Molly giggled. His weak flirtation had helped.

"So, try to disconnect the personal side..." Sherlock began thinking through the case, knowing that further discussion of past relationships would probably be the wrong path to travel. "Why would a man, when faced with a beautiful half naked woman, need time?"

"Well, he could have been scared?" Molly began the long distance brainstorm. Sherlock nodded, adding the mental excuse to a list in his mind.

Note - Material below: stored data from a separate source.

(** C10 on two memories with frames.  On [ex_memory_no_match] no
    frame matches: the comparator is asked once for each frame, and
    rethrowing returns the code for the end of the stack, as raising
    does.  On [ex_memory_unhandled] the search stops at the cleanup of
    the frame at [1000]; the probe is run from the frame at [3000] and
    finds no handler, and rethrowing returns the same code, as raising
    does. *)
Lemma rethrow_is_raise_witness :
  (__pnacl_eh_sjlj_Unwind_Resume_or_Rethrow ex_can_catch ex_action_table
     ex_type_table ex_filter_table 32 1 5000 6000 5 9000 ex_memory_no_match
   = Some (Return _URC_END_OF_STACK ex_memory_no_match,
           [{| call_catch_type := type_A;
               call_throw_type := type_B;
               call_adjusted := 9032 |};
            {| call_catch_type := type_A;
               call_throw_type := type_B;
               call_adjusted := 9032 |}]) /\
   __pnacl_eh_sjlj_Unwind_RaiseException ex_can_catch ex_action_table
     ex_type_table ex_filter_table 32 1 5000 6000 5 9000 ex_memory_no_match
   = Some (Return _URC_END_OF_STACK ex_memory_no_match,
           [{| call_catch_type := type_A;
               call_throw_type := type_B;
               call_adjusted := 9032 |};
            {| call_catch_type := type_A;
               call_throw_type := type_B;
               call_adjusted := 9032 |}])) /\
  (__pnacl_eh_sjlj_Unwind_Resume_or_Rethrow ex_can_catch ex_action_table
     ex_type_table ex_filter_table 32 1 5000 6000 5 9000 ex_memory_unhandled
   = Some (Return _URC_END_OF_STACK ex_memory_unhandled,
           [] ++ [{| call_catch_type := type_A;
                     call_throw_type := type_B;
                     call_adjusted := 9032 |}]) /\
   __pnacl_eh_sjlj_Unwind_RaiseException ex_can_catch ex_action_table
     ex_type_table ex_filter_table 32 1 5000 6000 5 9000 ex_memory_unhandled
   = Some (Return _URC_END_OF_STACK ex_memory_unhandled,
           [] ++ [{| call_catch_type := type_A;
                     call_throw_type := type_B;
                     call_adjusted := 9032 |}])).
Proof.
  split.
  - apply (proj1 (proj2 (proj2 (rethrow_is_raise ex_can_catch ex_action_table
                                  ex_type_table ex_filter_table 32 1 5000 6000
                                  5 9000 ex_memory_no_match)))
             (ex_exception type_B 0) 9032).
    + vm_compute. reflexivity.
    + vm_compute. reflexivity.
  - apply (proj2 (proj2 (proj2 (rethrow_is_raise ex_can_catch ex_action_table
                                  ex_type_table ex_filter_table 32 1 5000 6000
                                  5 9000 ex_memory_unhandled)))
             (ex_exception type_B 0) 1000 9032 (ex_frame [1] 3000 1) false).
    + vm_compute. reflexivity.
    + vm_compute. reflexivity.
    + vm_compute. reflexivity.
    + vm_compute. reflexivity.
Defined.

(** * Further properties of the code *)

Section MoreFacts.

Variable can_catch : ptr -> ptr -> ptr -> bool * ptr.
Variable action_table : list action_table_entry.
Variable type_table : list ptr.
Variable filter_table : list Z.
Variable sizeof_Unwind_Exception : Z.
Variable kOurDependentExceptionClass : Z.
Variable handle_exception_obj : ptr.
Variable is_exception_caught_obj : ptr.
Variable __cxa_begin_catch : ptr -> state -> state.
Variable typeid_bad_exception : ptr.
Variable be : ptr.

Local Abbreviation spec_can_catch :=
  (exception_spec_can_catch can_catch type_table filter_table).
Local Abbreviation clause_match :=
  (does_clause_match can_catch type_table filter_table).
Local Abbreviation frame_match :=
  (does_frame_match can_catch action_table type_table filter_table).
Local Abbreviation frame_match_loop :=
  (does_frame_match_loop can_catch action_table type_table filter_table).
Local Abbreviation search_loop :=
  (find_match_loop can_catch action_table type_table filter_table).
Local Abbreviation search :=
  (find_match can_catch action_table type_table filter_table).
Local Abbreviation probe_loop :=
  (is_exception_caught_loop can_catch action_table type_table filter_table
     is_exception_caught_obj).
Local Abbreviation probe :=
  (is_exception_caught can_catch action_table type_table filter_table
     is_exception_caught_obj).
Local Abbreviation object_of :=
  (get_object_from_ue sizeof_Unwind_Exception kOurDependentExceptionClass).
Local Abbreviation handle :=
  (handle_exception can_catch action_table type_table filter_table
     sizeof_Unwind_Exception kOurDependentExceptionClass
     handle_exception_obj is_exception_caught_obj).
Local Abbreviation raise :=
  (__pnacl_eh_sjlj_Unwind_RaiseException can_catch action_table type_table
     filter_table sizeof_Unwind_Exception kOurDependentExceptionClass
     handle_exception_obj is_exception_caught_obj).
Local Abbreviation resume :=
  (__pnacl_eh_resume can_catch action_table type_table
     filter_table sizeof_Unwind_Exception kOurDependentExceptionClass
     handle_exception_obj is_exception_caught_obj
     __cxa_begin_catch).
Local Abbreviation call_unexpected :=
  (__pnacl_eh_sjlj_cxa_call_unexpected can_catch type_table filter_table
     sizeof_Unwind_Exception kOurDependentExceptionClass
     typeid_bad_exception be).

(** ** The filter evaluator: bounds and the empty list *)

(** Where the filter evaluator has defined behaviour. *)
Lemma exception_spec_can_catch_Some_inv (throw_type obj filter_id : Z)
    (r : bool * list can_catch_call) :
  spec_can_catch throw_type obj filter_id = Some r ->
  filter_id < 0 /\ filter_id <> int32_min /\
  - filter_id - 1 < Z.of_nat (length filter_table).
Proof.
  destruct r as [violated log]. unfold exception_spec_can_catch. intros Hrun.
  destruct (filter_id =? int32_min) eqn:Hmin; [discriminate|].
  apply Z.eqb_neq in Hmin.
  apply bind_Some in Hrun as (l & l1 & l2 & Hfrom & Hloop & ->).
  unfold array_from in Hfrom.
  destruct (- filter_id - 1 <? 0) eqn:Hneg; [discriminate|].
  apply Z.ltb_ge in Hneg. injection Hfrom as <- <-.
  split; [lia|]. split; [assumption|].
  destruct (Z_lt_le_dec (- filter_id - 1) (Z.of_nat (length filter_table)))
    as [Hin|Hout]; [assumption|].
  rewrite drop_ge in Hloop by lia. discriminate.
Qed.
(** * Okta social login: identity resolution ([pkg/login/social/okta_oauth.go])

    A shallow embedding of [SocialOkta.UserInfo] and its helpers
    ([GetGroups], [extractAPI], [extractEmail], [extractRole]).

    - Go structs are records, one module per struct so that the field
      names of the source can be kept.
    - [[]byte] is [list byte], Go [string] is [string]; a nil slice and an
      empty slice are both the empty list (the code only ever takes their
      length or ranges over them).
    - The outbound HTTP traffic and the logger are the only effects; they
      are threaded through a state monad [St] whose state records, in
      order, every outbound request and every line that the functions of
      this file write to the log.
    - The libraries the code calls (go-jose, encoding/json) and the helpers
      of the package that live in other files ([HttpGet],
      [searchJSONForAttr]) are the fields of the class [Collaborators];
      every general theorem holds for all of its instances. *)

From Stdlib Require Import Strings.String Strings.Ascii Strings.Byte.
From stdpp Require Import base option list strings gmap.

Local Open Scope string_scope.
Local Open Scope list_scope.

Abbreviation bytes := (list byte).

(** ** Data model *)

(** [interface{}] as returned by [oauth2.Token.Extra]: nil, a string, or a
    value of some other dynamic type (JSON numbers, booleans, objects). *)
Inductive iface : Type :=
  | INil
  | IString (s : string)
  | IFloat64 (mantissa exponent : Z)
  | IInt64 (z : Z)
  | IBool (b : bool)
  | IOther.

Module Token.
Record t := mk {
  AccessToken : string;
  raw : gmap string iface
}.

(** [token.Extra(key)] for a token whose raw data is the JSON object of
    the token response: the value stored under [key]; nil when there is no
    such entry, and nil too when the entry holds null. *)
Definition Extra (tok : t) (key : string) : iface :=
  default INil (raw tok !! key).
End Token.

"He could have been hiding something" Sherlock suggested.

"Like?"

He couldn't help himself. "Maybe he was gay."

"Still waiting on an apology for that deduction too." Molly muttered carefully, but there was a soft playful tone to her voice also. "Performance anxiety?"

"Possible. Or an actual physical inability to perform." Sherlock said. Molly nodded. This is what it had felt like that day that she had helped Sherlock with his cases. She felt important and useful.

"Recent relationship break up." Molly began, continuing with an explanation when Sherlock made a sound suggesting that he didn't quite understand the point she was making. "You know, like when you're not quite ready to move on after a break up because you still have feelings for your ex?"

"Another experience I am not quite familiar with." Sherlock admitted, then was struck by a bolt of lightning. "Would this idea apply to a widower. This inability to move on after the death of a loved one?"

"Oh. Of course! It would probably be a stronger emotion in someone in that situation" Molly filled in. "Why? Is our newest Moriarty a widower?"

"Yes. Wife Corrine died only about 18 months before the fall" Sherlock filled in. "Before that, Richard was a fine, upstanding citizen."

"Only 18 months!" Molly repeated. "I would bet my meagre life savings that the man I was with that night was Richard then. A loss that recent would explain a lot."

"So it is possible that the twins were interchangeable" Sherlock sighed. He knew it wasn't concrete evidence, but it was a start for his investigations. "But the question is, which Moriarty died that day, and which Moriarty are we still living with?"

"What was Corrine Moriarty's cause of death?" Molly asked suddenly.

Sherlock reached for his laptop again, scrolling though the relevant documents. "Suicide. Pills. Pre-existing battles with depression were a contributing factor."

Molly was pensive for a second. "Who was the pathologist?"

"Considering the lack of detail in the death certificate and the autopsy report, probably one of the lab jockeys over at Public..." Sherlock began, making Molly smile at the reference to the rival hospital in the area. "Wait... This can't be right?"

"What?"

"Molly." Sherlock swallowed nervously. "You did Corrine's autopsy."